While Nielsen's head is bloodied, it is unbowed even if uncrowned by the MRC. But to be the champ, you have to beat the champ and, thus far, that has not happened. At last look, it remains the measurement currency of the realm booking both linear and streaming clients in strong numbers. The shakeup in media measurement has led to favorable, although flawed, results.
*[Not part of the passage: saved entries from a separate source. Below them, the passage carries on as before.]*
Ltac sv_tac :=
  first
    [ apply sv_refl
    | apply (fun a b H Hv => proj1 (sv_mul_one a b H Hv));
      [sv_tac | val_tac]
    | apply (fun a b H Hv => proj2 (sv_mul_one a b H Hv));
      [sv_tac | val_tac]
    | apply (fun a b z H Hz => proj1 (sv_zero_ops a b z H Hz));
      [sv_tac | zero_tac]
    | apply (fun a b z H Hz => proj1 (proj2 (sv_zero_ops a b z H Hz)));
      [sv_tac | zero_tac]
    | apply (fun a b z H Hz =>
               proj1 (proj2 (proj2 (sv_zero_ops a b z H Hz))));
      [sv_tac | zero_tac]
    | apply (fun a b z H Hz =>
               proj2 (proj2 (proj2 (sv_zero_ops a b z H Hz))));
      [sv_tac | zero_tac]
    | apply sv_zero; zero_tac ].

(** Splits [forallb finite_float (x :: ...) = true] into its facts. *)
Ltac split_finite H :=
  cbn [forallb entries coords3 n0 n1 n2 n3 n4 n5 n6 n7 n8 n9 n10 n11 n12 n13
       n14 n15 v3x v3y v3z] in H;
  repeat match type of H with
         | (_ && _) = true =>
             let H1 := fresh "F" in
             apply andb_prop in H; destruct H as [H1 H];
             try (apply finite_float_split in H1;
                  let V := fresh "V" in destruct H1 as [V H1])
         end.

(** Sums of products that differ by the order of the factors. *)
Ltac comm_tac :=
  lazymatch goal with
  | |- fadd _ _ = fadd _ _ => apply (f_equal2 fadd); comm_tac
  | |- fmul _ _ = fmul _ _ => apply fmul_comm
  end.

(** ** Further properties: matrices *)

Lemma mkMatrix4_ext
  (a0 a1 a2 a3 a4 a5 a6 a7 a8 a9 a10 a11 a12 a13 a14 a15
   b0 b1 b2 b3 b4 b5 b6 b7 b8 b9 b10 b11 b12 b13 b14 b15 : float) :
  a0 = b0 -> a1 = b1 -> a2 = b2 -> a3 = b3 ->
  a4 = b4 -> a5 = b5 -> a6 = b6 -> a7 = b7 ->
  a8 = b8 -> a9 = b9 -> a10 = b10 -> a11 = b11 ->
  a12 = b12 -> a13 = b13 -> a14 = b14 -> a15 = b15 ->
  mkMatrix4 a0 a1 a2 a3 a4 a5 a6 a7 a8 a9 a10 a11 a12 a13 a14 a15
  = mkMatrix4 b0 b1 b2 b3 b4 b5 b6 b7 b8 b9 b10 b11 b12 b13 b14 b15.
Proof. intros. subst. reflexivity. Qed.

(** X1.  [TransposeMatrix4] is an involution, exactly. *)
Theorem TransposeMatrix4_involutive (m : matrix4_t) :
  TransposeMatrix4 (TransposeMatrix4 m) = m.
Proof. destruct m. reflexivity. Qed.

(** X2.  The transpose of a product is the product of the transposes in
    reverse order, bit for bit. *)
Theorem TransposeMatrix4_MultiplyMatrix4 (a b : matrix4_t) :
  TransposeMatrix4 (MultiplyMatrix4 a b)
  = MultiplyMatrix4 (TransposeMatrix4 b) (TransposeMatrix4 a).
Proof.
  destruct a, b.
  cbv -[fmul fadd].
  apply mkMatrix4_ext; comm_tac.
Qed.

Lemma Forall2_same_value_feq (l1 l2 : list float) :
  Forall2 same_value l1 l2 ->
  forallb finite_float l2 = true ->
  forallb (fun p => feq (fst p) (snd p)) (combine l1 l2) = true.
Proof.
  induction 1 as [|x y l1 l2 Hxy _ IH]; [reflexivity|].
  cbn [forallb combine fst snd]. intros H.
  apply andb_prop in H. destruct H as [Hy Hl].
  rewrite IH by assumption. rewrite sv_feq; [reflexivity|assumption|].
  unfold finite_float in Hy. destruct y; cbn in *; congruence.
Qed.

(** X3.  [Matrix4()] is a left and right identity of [MultiplyMatrix4] on
    matrices of finite floats: every entry of the product is the entry of
    the matrix, except possibly for the sign of a zero, so the two compare
    equal entry by entry. *)
Theorem MultiplyMatrix4_identity (m : matrix4_t) :
  forallb finite_float (entries m) = true ->
  Forall2 same_value (entries (MultiplyMatrix4 m Matrix4_default)) (entries m)
  /\ Forall2 same_value (entries (MultiplyMatrix4 Matrix4_default m))
       (entries m)
  /\ matrix_feq (MultiplyMatrix4 m Matrix4_default) m = true
  /\ matrix_feq (MultiplyMatrix4 Matrix4_default m) m = true.
Proof.
  intros H.
  assert (R : Forall2 same_value
                (entries (MultiplyMatrix4 m Matrix4_default)) (entries m)).
  { destruct m. split_finite H.
    cbv -[fmul fadd f0 f1 same_value].
    repeat (apply Forall2_cons; [sv_tac|]). apply Forall2_nil. }
  assert (L : Forall2 same_value
                (entries (MultiplyMatrix4 Matrix4_default m)) (entries m)).
  { destruct m. split_finite H.
    cbv -[fmul fadd f0 f1 same_value].
    repeat (apply Forall2_cons; [sv_tac|]). apply Forall2_nil. }
  split; [exact R|]. split; [exact L|].
  split; apply Forall2_same_value_feq; assumption.
Qed.

Lemma MultiplyMatrix4_identity_witness :
  forallb finite_float (entries coord_input) = true
  /\ matrix_feq (MultiplyMatrix4 coord_input Matrix4_default) coord_input
     = true.
Proof.
  split; [reflexivity|].
  apply (MultiplyMatrix4_identity coord_input). reflexivity.
Defined.

(** X4.  [TranslationMatrix4 x y z] moves a point of finite coordinates by
    [(x, y, z)]: transforming [v] gives [v + (x, y, z)], except possibly
    for the sign of a zero. *)
Theorem TranslationMatrix4_translates (v : vector3_t) (x y z : float) :
  forallb finite_float (coords3 v) = true ->
  Forall2 same_value
    (coords3 (TransformVector3Coord v (TranslationMatrix4 x y z)))
    (coords3 (AddVector3 v (Vector3 x y z))).
Proof.
  intros H. destruct v. split_finite H.
  cbv -[fmul fadd f0 f1 same_value].
  repeat (apply Forall2_cons; [apply sv_add_cong_l; sv_tac|]).
  apply Forall2_nil.
Qed.

Lemma TranslationMatrix4_translates_witness :
  forallb finite_float (coords3 rt_point) = true
  /\ Forall2 same_value
       (coords3 (TransformVector3Coord rt_point
                   (TranslationMatrix4 f1 f2 f1)))
       (coords3 (AddVector3 rt_point (Vector3 f1 f2 f1))).
Proof.
  split; [reflexivity|].
  apply (TranslationMatrix4_translates rt_point f1 f2 f1). reflexivity.
Defined.

(** X5.  [ScalingMatrix4 x y z] scales a point of finite coordinates
    component by component: transforming [v] gives
    [(v.x * x, v.y * y, v.z * z)], except possibly for the sign of a
    zero. *)
Theorem ScalingMatrix4_scales (v : vector3_t) (x y z : float) :
  forallb finite_float (coords3 v) = true ->
  Forall2 same_value
    (coords3 (TransformVector3Coord v (ScalingMatrix4 x y z)))
    ((v.(v3x) * x)%f32 :: (v.(v3y) * y)%f32 :: (v.(v3z) * z)%f32 :: nil).
Proof.
  intros H. destruct v. split_finite H.
  cbv -[fmul fadd f0 f1 same_value].
  repeat (apply Forall2_cons; [sv_tac|]).
  apply Forall2_nil.
Qed.

Lemma ScalingMatrix4_scales_witness :
  forallb finite_float (coords3 rt_point) = true
  /\ Forall2 same_value
       (coords3 (TransformVector3Coord rt_point (ScalingMatrix4 f2 f2 f2)))
       ((rt_point.(v3x) * f2)%f32 :: (rt_point.(v3y) * f2)%f32
        :: (rt_point.(v3z) * f2)%f32 :: nil).
Proof.
  split; [reflexivity|].
  apply (ScalingMatrix4_scales rt_point f2 f2 f2). reflexivity.
Defined.
(** C9, amended. [max_simultaneous_trains] is
    [floor(station_length_m / avg_train_length_m)] when the train length is
    positive and [0] when the train length is [<= 0]; it is non-negative
    whenever the station length is non-negative. *)
Theorem max_simultaneous_trains_spec (station_length_m avg_train_length_m : Q) :
  (0 < avg_train_length_m ->
     max_simultaneous_trains station_length_m avg_train_length_m
     = Qfloor (station_length_m / avg_train_length_m)) /\
  (avg_train_length_m <= 0 ->
     max_simultaneous_trains station_length_m avg_train_length_m = 0%Z) /\
  (0 <= station_length_m ->
     (0 <= max_simultaneous_trains station_length_m avg_train_length_m)%Z).
Proof.
  unfold max_simultaneous_trains.
  destruct (Qle_bool_reflect avg_train_length_m 0) as [Hle | Hgt].
  - repeat split; intros; [lra | lia].
  - repeat split; intros; [lra |].
    assert (Hpos : 0 < avg_train_length_m) by lra.
    assert (Hq : 0 <= station_length_m / avg_train_length_m).
    { apply Qle_shift_div_l; [exact Hpos | lra]. }
    change 0%Z with (Qfloor 0). by apply Qfloor_resp_le.
Qed.

Lemma max_simultaneous_trains_spec_witness :
  max_simultaneous_trains 400 200 = Qfloor (400 / 200) /\
  max_simultaneous_trains 400 0 = 0%Z /\
  (0 <= max_simultaneous_trains 400 200)%Z.
Proof.
  pose proof (max_simultaneous_trains_spec 400 200) as (H1 & _ & H3).
  pose proof (max_simultaneous_trains_spec 400 0) as (_ & H2 & _).
  split; [apply H1; reflexivity |].
  split; [apply H2; vm_compute; discriminate | apply H3; vm_compute; discriminate].
Defined.

End StationProps.

(** ** Track risk *)

Module TrackRiskProps.
Import PyQ PyQFacts TrackRisk.
Local Open Scope Q_scope.

Lemma clamp01_range (v : Q) : 0 <= _clamp01 v <= 1.
Proof.
  unfold _clamp01, _clamp.
  pose proof (clamp_range 0.0 1.0 v) as H. lra.
Qed.

(** The clamp only looks at the value of its argument. *)
Lemma clamp01_proper (v w : Q) : v == w -> _clamp01 v == _clamp01 w.
Proof.
  intros E. unfold _clamp01, _clamp.
  destruct (py_min_cases 1.0 v) as [[? ->] | [? ->]],
           (py_min_cases 1.0 w) as [[? ->] | [? ->]]; try lra;
  match goal with
  | |- py_max ?a ?x == py_max ?a ?y =>
      destruct (py_max_cases a x) as [[? ->] | [? ->]],
               (py_max_cases a y) as [[? ->] | [? ->]]; lra
  end.
Qed.

Lemma py_max_proper (a v w : Q) : v == w -> py_max a v == py_max a w.
Proof.
  intros E.
  destruct (py_max_cases a v) as [[? ->] | [? ->]],
           (py_max_cases a w) as [[? ->] | [? ->]]; lra.
Qed.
Other than Nielsen, not one of the new contenders for ratings primacy has seen fit to focus on minority viewers -- a demographic that over-indexes on video consumption across all platforms. For the past 12 years, Nielsen has charted and chronicled the importance of African-American, Hispanic and Asian viewers for brands, advertisers, networks, broadcasters and agencies. Each year, it has heralded these viewers as quintessential media and advertising consumers. None of the other contenders for the throne have paid attention to this important American sector, which accounts for nearly 40% of viewers.

Until the other media measurement firms address these deficiencies with clarity, integrity, and responsibility, they will never be quite ready for prime time.

Editor's note: This story was updated on April 14 to change a reference to Kelly Abcarian's departure from Nielsen.